--- Assignment ---
Repeat the lines below exactly as written, please, from the line with "let w := run sampleCheck cancelOpen" to the line with "assert (staff (ui later) = staff", both lines included, and no others.

[Collected data]

(** X19.  A selection can outlive its member.  When the id of the selected
    member is no longer in the roster, confirming the edit, the discount, the
    cancellation or the history clearing leaves the roster exactly as it is,
    and a deletion by an id that is not in the roster removes nothing; the
    delete and clear-history handlers still hand that unchanged roster to the
    storage. *)
Theorem stale_selection_changes_nothing (w : World) (M : Staff) :
  staff_id M ∉ memberIds w →
  (∀ staffData, editingStaff (ui w) = Some M →
     staff (ui (exec (handleEditStaff staffData) w)) = staff (ui w)) ∧
  (∀ now isoDate amt why, discountingStaff (ui w) = Some M →
     staff (ui (exec (handleAddDiscount now isoDate amt why) w)) =
     staff (ui w)) ∧
  (∀ R, selectedStaff (ui w) = Some M →
     staff (ui (exec (handleCancelDiscount R) w)) = staff (ui w)) ∧
  (∀ password, validateAdminPassword password = true →
     clearingHistoryStaff (ui w) = Some M →
     let w' := exec (handleClearHistory validateAdminPassword password) w in
     staff (ui w') = staff (ui w) ∧
     requests w' =
       requests w ++ [ {| saved := staff (ui w); origin := AfterClear |} ]) ∧
  (∀ password, validateAdminPassword password = true →
     deletingStaffId (ui w) = Some (staff_id M) → staff_id M ≠ "" →
     let w' := exec (handleDeleteStaff validateAdminPassword password) w in
     staff (ui w') = staff (ui w) ∧
     requests w' =
       requests w ++
       [ {| saved := staff (ui w); origin := AfterDelete (staff (ui w)) |} ]).
Proof.
  intros Habs. unfold memberIds in Habs. split_and!.
  - intros staffData HM. rewrite (handleEditStaff_roster _ _ M HM).
    by apply replaceById_absent.
  - intros now isoDate amt why HM.
    rewrite (handleAddDiscount_roster _ _ _ _ _ M HM).
    by apply replaceById_absent.
  - intros R HM. unfold handleCancelDiscount. step_comp. rewrite HM.
    destruct (asTruthy _); [|done]. cbn.
    by apply (replaceById_absent staff_id).
  - intros password Hv HM w'.
    assert (staff (ui w') = staff (ui w)) as Hs.
    { subst w'.
      rewrite (handleClearHistory_roster validateAdminPassword _ _ M Hv HM).
      by apply replaceById_absent. }
    split; [exact Hs|]. rewrite <- Hs. subst w'.
    unfold handleClearHistory. step_comp. by rewrite Hv, HM.
  - intros password Hv Hd Hne w'. subst w'.
    rewrite handleDeleteStaff_requests, Hv, Hd, asTruthy_set by done.
    rewrite (handleDeleteStaff_valid validateAdminPassword password
               (staff_id M) w Hv) by (by rewrite Hd, asTruthy_set).
    step_comp. by rewrite filter_keeps_all.
Qed.

Lemma withCommission_same (sale : Sale) :
  withCommission sale (commissionPaid sale) = sale.
Proof. by destruct sale. Qed.

Lemma withSales_same (s : Staff) : withSales s (sales s) = s.
Proof. by destruct s. Qed.

(** X20.  The commission flag is set, not toggled: setting it twice on the
    same sale of the same member gives what the second setting alone gives,
    and setting it to the value that every matching sale already has leaves
    the roster exactly as it is. *)
Theorem handleUpdateSale_sets_flag (staffId saleId : string)
    (paid paid' : bool) (w later : World) :
  staff (ui later) = staff (ui (exec (handleUpdateSale staffId saleId paid) w)) →
  staff (ui (exec (handleUpdateSale staffId saleId paid') later)) =
    staff (ui (exec (handleUpdateSale staffId saleId paid') w)) ∧
  ((∀ s sale, s ∈ staff (ui w) → staff_id s = staffId →
              sale ∈ sales s → sale_id sale = saleId →
              commissionPaid sale = paid) →
   staff (ui later) = staff (ui w)).
Proof.
  intros Hlater. rewrite !handleUpdateSale_roster, Hlater.
  rewrite handleUpdateSale_roster. split.
  - rewrite replaceById_compose by done.
    apply replaceById_ext. intros s _. cbn -[replaceById]. f_equal.
    rewrite replaceById_compose by done.
    by apply replaceById_ext.
  - intros Hall. apply replaceById_fixed. intros s Hs Hid.
    assert (replaceById sale_id (fun sale => withCommission sale paid) saleId
              (sales s) = sales s) as ->; [|apply withSales_same].
    apply replaceById_fixed. intros sale Hsale Hsid.
    rewrite <- (Hall s sale Hs Hid Hsale Hsid).
    apply withCommission_same.
Qed.

End Remaining.

(** * The remaining handlers run on concrete inputs *)

(** A discount of 50 for "promo" lands on the first member only. *)
Lemma handleAddDiscount_spec_witness :
  let w := run sampleCheck discountOpen mounted in
  let w' := exec (handleAddDiscount (tick + 1) (date promo) 50 "promo") w in
  discountingStaff (ui w) = Some anaMember ∧
  staff (ui w') !! 1%nat = Some luisLater ∧
  ∃ s' d, staff (ui w') !! 0%nat = Some s' ∧
          discounts s' = discounts anaMember ++ [d] ∧
          amount d = 50 ∧ status d = active.
Proof.
  intros w w'.
  assert (discountingStaff (ui w) = Some anaMember) as HM
    by (vm_compute; reflexivity).
  destruct (handleAddDiscount_spec (tick + 1) (date promo) 50 "promo" w
              anaMember HM) as (_ & _ & _ & Hidx).
  assert (staff (ui w) !! 0%nat = Some anaMember) as H0
    by (vm_compute; reflexivity).
  assert (staff (ui w) !! 1%nat = Some luisLater) as H1
    by (vm_compute; reflexivity).
  assert (staff_id luisLater ≠ staff_id anaMember) as Hother by discriminate.
  destruct (proj2 (Hidx 0%nat anaMember H0) eq_refl)
    as (s' & d & Hs' & _ & _ & _ & _ & _ & Hds & _ & _ & Ham & _ & Hst & _).
  refine (conj HM (conj (proj1 (Hidx 1%nat luisLater H1) Hother) _)).
  exists s', d. exact (conj Hs' (conj Hds (conj Ham Hst))).
Defined.

(** Two additions at different clock values, a deletion and its rollback:
    the ids stay pairwise distinct throughout. *)
Lemma run_keeps_ids_unique_witness :
  let es := twoAtTwoTicks ++
            [ EOnDelete (toString tick); EDeleteConfirm "admin";
              ESaveRejected 2 (VStr "quota") ] in
  uniqueIds mounted ∧ freshRun sampleCheck es mounted ∧
  NoDup (memberIds (run sampleCheck es mounted)) ∧
  memberIds (run sampleCheck es mounted) =
    ["1700000000000"; "1700000000005"].
Proof.
  intros es.
  assert (uniqueIds mounted) as H0.
  { split; [apply NoDup_nil_2 | constructor]. }
  assert (freshRun sampleCheck es mounted) as Hrun.
  { repeat (split; [first [exact I | right;
                           apply (bool_decide_unpack _); vm_compute; exact I]
                   |]).
    exact I. }
  assert (memberIds (run sampleCheck es mounted) =
          ["1700000000000"; "1700000000005"]) as Hids
    by (vm_compute; reflexivity).
  exact (conj H0 (conj Hrun
           (conj (proj2 (run_keeps_ids_unique sampleCheck es mounted H0 Hrun))
              Hids))).
Defined.

(** The scenario of the spec again, the two handlers one after the other. *)
Lemma add_then_cancel_discount_witness :
  let w := run sampleCheck discountOpen mounted in
  let later := run sampleCheck cancelOpen mounted in
  discountingStaff (ui w) = Some anaMember ∧
  selectedStaff (ui later) = Some anaWithPromo ∧
  cancellingDiscountId (ui later) = Some (toString (tick + 1)) ∧
  ∃ s'', staff (ui (exec (handleCancelDiscount "error") later)) !! 0%nat =
           Some s'' ∧
         last (discounts s'') = Some (cancelDiscount promo "error").
Proof.
  intros w later.
  assert (discountingStaff (ui w) = Some anaMember) as HM
    by (vm_compute; reflexivity).
  assert (staff (ui later) =
          staff (ui (exec (handleAddDiscount (tick + 1) (date promo) 50
                             "promo") w))) as Hlater
    by (vm_compute; reflexivity).
  assert (selectedStaff (ui later) = Some anaWithPromo) as Hsel
    by (vm_compute; reflexivity).
  assert (cancellingDiscountId (ui later) = Some (toString (tick + 1))) as HD
    by (vm_compute; reflexivity).
  assert (staff (ui w) !! 0%nat = Some anaMember) as H0
    by (vm_compute; reflexivity).
  destruct (proj2 (add_then_cancel_discount (tick + 1) (date promo) 50
                     "promo" "error" w later anaMember anaWithPromo HM Hlater
                     Hsel eq_refl HD 0%nat anaMember H0) eq_refl)
    as (s'' & Hs'' & _ & Hlast).
  refine (conj HM (conj Hsel (conj HD _))).
  exists s''. exact (conj Hs'' Hlast).
Defined.

(** The discount is cancelled for "error", then again for "duplicate": only
    the second reason is left. *)
Lemma cancel_again_overwrites_witness :
  let w := run sampleCheck cancelOpen mounted in
  let later := run sampleCheck
                 (cancelOpen ++
                  [ ECancelConfirm "error";
                    EHistoryCancelDiscount (discount_id promo) ]) mounted in
  staff (ui later) !! 0%nat =
    Some (withDiscounts anaMember [cancelDiscount promo "error"]) ∧
  staff (ui (exec (handleCancelDiscount "duplicate") later)) =
    staff (ui (exec (handleCancelDiscount "duplicate") w)) ∧
  staff (ui (exec (handleCancelDiscount "duplicate") w)) !! 0%nat =
    Some (withDiscounts anaMember [cancelDiscount promo "duplicate"]).
Proof.
  intros w later.
  assert (cancellingDiscountId (ui w) = Some (discount_id promo)) as HD
    by (vm_compute; reflexivity).
  assert (discount_id promo ≠ "") as Hne by discriminate.
  assert (selectedStaff (ui w) = Some anaWithPromo) as HM
    by (vm_compute; reflexivity).
  assert (staff (ui later) = staff (ui (exec (handleCancelDiscount "error") w)))
    as Hlater by (vm_compute; reflexivity).
  assert (cancellingDiscountId (ui later) = Some (discount_id promo)) as HD'
    by (vm_compute; reflexivity).
  assert (selectedStaff (ui later) = Some anaWithPromo) as Hsel
    by (vm_compute; reflexivity).
  assert (staff (ui later) !! 0%nat =
          Some (withDiscounts anaMember [cancelDiscount promo "error"])) as H1
    by (vm_compute; reflexivity).
  assert (staff (ui (exec (handleCancelDiscount "duplicate") w)) !! 0%nat =
          Some (withDiscounts anaMember [cancelDiscount promo "duplicate"]))
    as H2 by (vm_compute; reflexivity).
  exact (conj H1 (conj
           (cancel_again_overwrites "error" "duplicate" (discount_id promo)
              w later anaWithPromo anaWithPromo HD Hne HM Hlater HD' Hsel
              eq_refl) H2)).
Defined.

--- Expected output ---
  let w := run sampleCheck cancelOpen mounted in
  let later := run sampleCheck
                 (cancelOpen ++
                  [ ECancelConfirm "error";
                    EHistoryCancelDiscount (discount_id promo) ]) mounted in
  staff (ui later) !! 0%nat =
    Some (withDiscounts anaMember [cancelDiscount promo "error"]) ∧
  staff (ui (exec (handleCancelDiscount "duplicate") later)) =
    staff (ui (exec (handleCancelDiscount "duplicate") w)) ∧
  staff (ui (exec (handleCancelDiscount "duplicate") w)) !! 0%nat =
    Some (withDiscounts anaMember [cancelDiscount promo "duplicate"]).
Proof.
  intros w later.
  assert (cancellingDiscountId (ui w) = Some (discount_id promo)) as HD
    by (vm_compute; reflexivity).
  assert (discount_id promo ≠ "") as Hne by discriminate.
  assert (selectedStaff (ui w) = Some anaWithPromo) as HM
    by (vm_compute; reflexivity).
  assert (staff (ui later) = staff (ui (exec (handleCancelDiscount "error") w)))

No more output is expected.